Così, il questore di Palermo ha messo “sotto scorta” santi e madonne, per strapparli ai boss: ha fatto passare al setaccio ai suoi investigatori gli itinerari delle processioni comunicati da parroci e confraternite, per verificare se in quelle strade abitino boss piccoli e grandi, arrestati domiciliari o sorvegliati speciali. A maggio, ad esempio, è saltato fuori che la processione del Santissimo Crocifisso all’Olivella sarebbe dovuta passare anche da via Ciro Scianna, il cuore del centro storico, dove abita un influente ex reggente della famiglia mafiosa di Palermo Centro, Luigi Salerno. Per evitare qualsiasi problema, il questore ha deciso di deviare la processione, depennando via Ciro Scianna dal percorso. «Ogni decisione è stata condivisa con la Diocesi – tiene a precisare Laricchia – c’è un importante percorso comune con il nostro vescovo, Corrado Lorefice, in prima linea contro ogni forma di prevaricazione mafiosa. Un percorso che ha il suo simbolo nell’olio ricavato dagli alberi del Giardino della memoria di Capaci: la polizia lo ha consegnato a tutti i vescovi siciliani, per le celebrazioni. Adesso, l’olio nato nella terra bagnata dal sangue dei nostri martiri viene utilizzato ad esempio per i battesimi di tutti i bambini. Un segnale importante contro la cultura mafiosa».

Ai boss non deve aver fatto proprio piacere. Da tempo, c’è una chiara insofferenza contro la svolta della Chiesa che prova a lasciarsi alle spalle anni di silenzi e posizioni tiepide sul tema della mafia. : «Padre Puglisi santo… ma santo di che? — diceva un boss intercettato, insultando il parroco ucciso nel 1993, oggi è diventato Beato —. Ha fatto miracoli? Una volta ti facevano santo quando facevi i miracoli, questo miracoli non ne ha fatti». Due anni fa, i carabinieri del nucleo Investigativo registrarono invece i boss di Porta Nuova che brigavano ancora una volta con la processione della Madonna della Mercede, una delle feste più grandi che si snodano per il popolare mercato del Capo: erano riusciti a far assegnare a un loro commerciante di fiducia la fornitura dei fiori.

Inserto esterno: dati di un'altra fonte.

(** * CF-AICord: the conversation session manager of [main.py]

    A shallow embedding of the stateful part of the bot: the
    [conversations] collection, [SelectModelSelect.callback],
    [Bot.fetch_response], [regenerate_response] and [on_message].

    The Mongo collection is an insertion-ordered list of documents, the
    calls to the chat platform and to the inference endpoint are recorded
    in a log, and Python exceptions are an explicit result.

    The calls to the chat platform ([defer], [reply],
    [edit_original_response], [typing], ...) and the driver calls to Mongo
    are taken to succeed; [print(data)] and [self.disabled = True] have no
    part in what is stated here and are left out.  One handler runs at a
    time.  [callback] is the handler for the thread that [create_thread]
    gave it; [select_model] runs it against the threads of the platform,
    where [create_thread] can be refused. *)

From Stdlib Require Import ZArith List Bool Lia.
From Stdlib Require Import Ascii String.
Import ListNotations.
Open Scope string_scope.
Open Scope Z_scope.
Open Scope list_scope.

Set Warnings "-register-all".

(** ** Values *)

(** A value as [response.json()] yields it and as Mongo stores it.  Number
    literals are kept as written; an object keeps the members in document
    order. *)
Inductive json : Type :=
| JNull
| JBool (b : bool)
| JNum (literal : string)
| JStr (s : string)
| JArr (items : list json)
| JObj (members : list (string * json)).

Inductive Role : Type := system | user | assistant.

Record Message : Type := mkMessage { role : Role; content : json }.

(** A document of [bot.conversations]. *)
Record Document : Type := mkDocument {
  thread_id : Z;
  messages : list Message;
  model : string
}.

(** The literal of [callback], line 70. *)
Definition persona : string :=
  "You are a Discord Bot. Be rude, don't speak so formally. Speak with slang.".

Definition system_message : Message := mkMessage system (JStr persona).

(** ** Python exceptions and subscripting *)

Inductive Exn : Type :=
| KeyError (key : string)
| TypeError
| AttributeError
| ClientError
| ContentTypeError
| HTTPException.

Inductive Res (A : Type) : Type :=
| Ret (a : A)
| Raise (e : Exn).
Arguments Ret {A} a.
Arguments Raise {A} e.

(** [json.loads] keeps the last of two members with the same key. *)
Definition obj_get (k : string) (members : list (string * json)) : option json :=
  fold_left (fun acc kv => if String.eqb (fst kv) k then Some (snd kv) else acc)
            members None.

(** [d[k]] with a string key. *)
Definition getitem (d : json) (k : string) : Res json :=
  match d with
  | JObj members =>
      match obj_get k members with
      | Some v => Ret v
      | None => Raise (KeyError k)
      end
  | _ => Raise TypeError
  end.

(** [l.append(x)]: only a list has the method. *)
Definition py_append (l : json) (x : json) : Res json :=
  match l with
  | JArr items => Ret (JArr (items ++ [x]))
  | _ => Raise AttributeError
  end.

(** ** [str.replace] *)

(** [old] is not empty here: scan from the left, and at an occurrence of
    [old] emit [new] and skip the occurrence ([skip] counts what is left of
    it). *)
Fixpoint replace_go (old new : string) (skip : nat) (s : string) : string :=
  match s with
  | EmptyString => EmptyString
  | String c s' =>
      match skip with
      | S k => replace_go old new k s'
      | O =>
          if String.prefix old s
          then (new ++ replace_go old new (Nat.pred (String.length old)) s')%string
          else String c (replace_go old new O s')
      end
  end.

(** With an empty [old] Python puts [new] before every character and at
    the end. *)
Fixpoint interleave (new s : string) : string :=
  match s with
  | EmptyString => new
  | String c s' => (new ++ String c (interleave new s'))%string
  end.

Il fronte delle feste religiose resta davvero delicato: il questore ha fatto passare al setaccio alla Divisione anticrimine anche le ultime processioni tenute in provincia. L’8 settembre, a Borgetto, ha sfilato la Madonna di Loreto. E davvero Nostra Signora è stata sotto scorta, guardata a vista da polizia e carabinieri, che avevano in mano un’ordinanza ben precisa di Laricchia: nessuna sosta in via del Crocifisso e via Prainito, a determinati numeri civici. Perché lì abitano due simboli del crimine organizzato: Andrea D’Arrigo, condannato per mafia e traffico di stupefacenti, e il boss Nicolò Salto. Stessa prescrizione è arrivata il 23 settembre, quando per le vie di Cerda ha sfilato Maria Santissima Immacolata, in onore di Padre Pio. Divieto assoluto di fermare la Madonna in via Roma all’altezza di via Generale Cascino: lì ci abita Vincenzo Civiletto, mafioso arrestato nell’operazione “Black cat”, condannato anche in secondo grado, a 8 anni. È ai domiciliari. Meglio evitare tentazioni a qualche confrate troppo ossequioso.

A proposito di ossequi mafiosi, qualche giorno fa il questore di Palermo ha vietato anche la tappa palermitana del neomelodico Daniele De Martino. Dice Laricchia: «La battaglia contro la subcultura mafiosa è davvero importante. È il segno della presenza delle istituzioni, è soprattutto un sostegno fondamentale al lavoro che le agenzie educative fanno sul territorio. Indietro non si torna».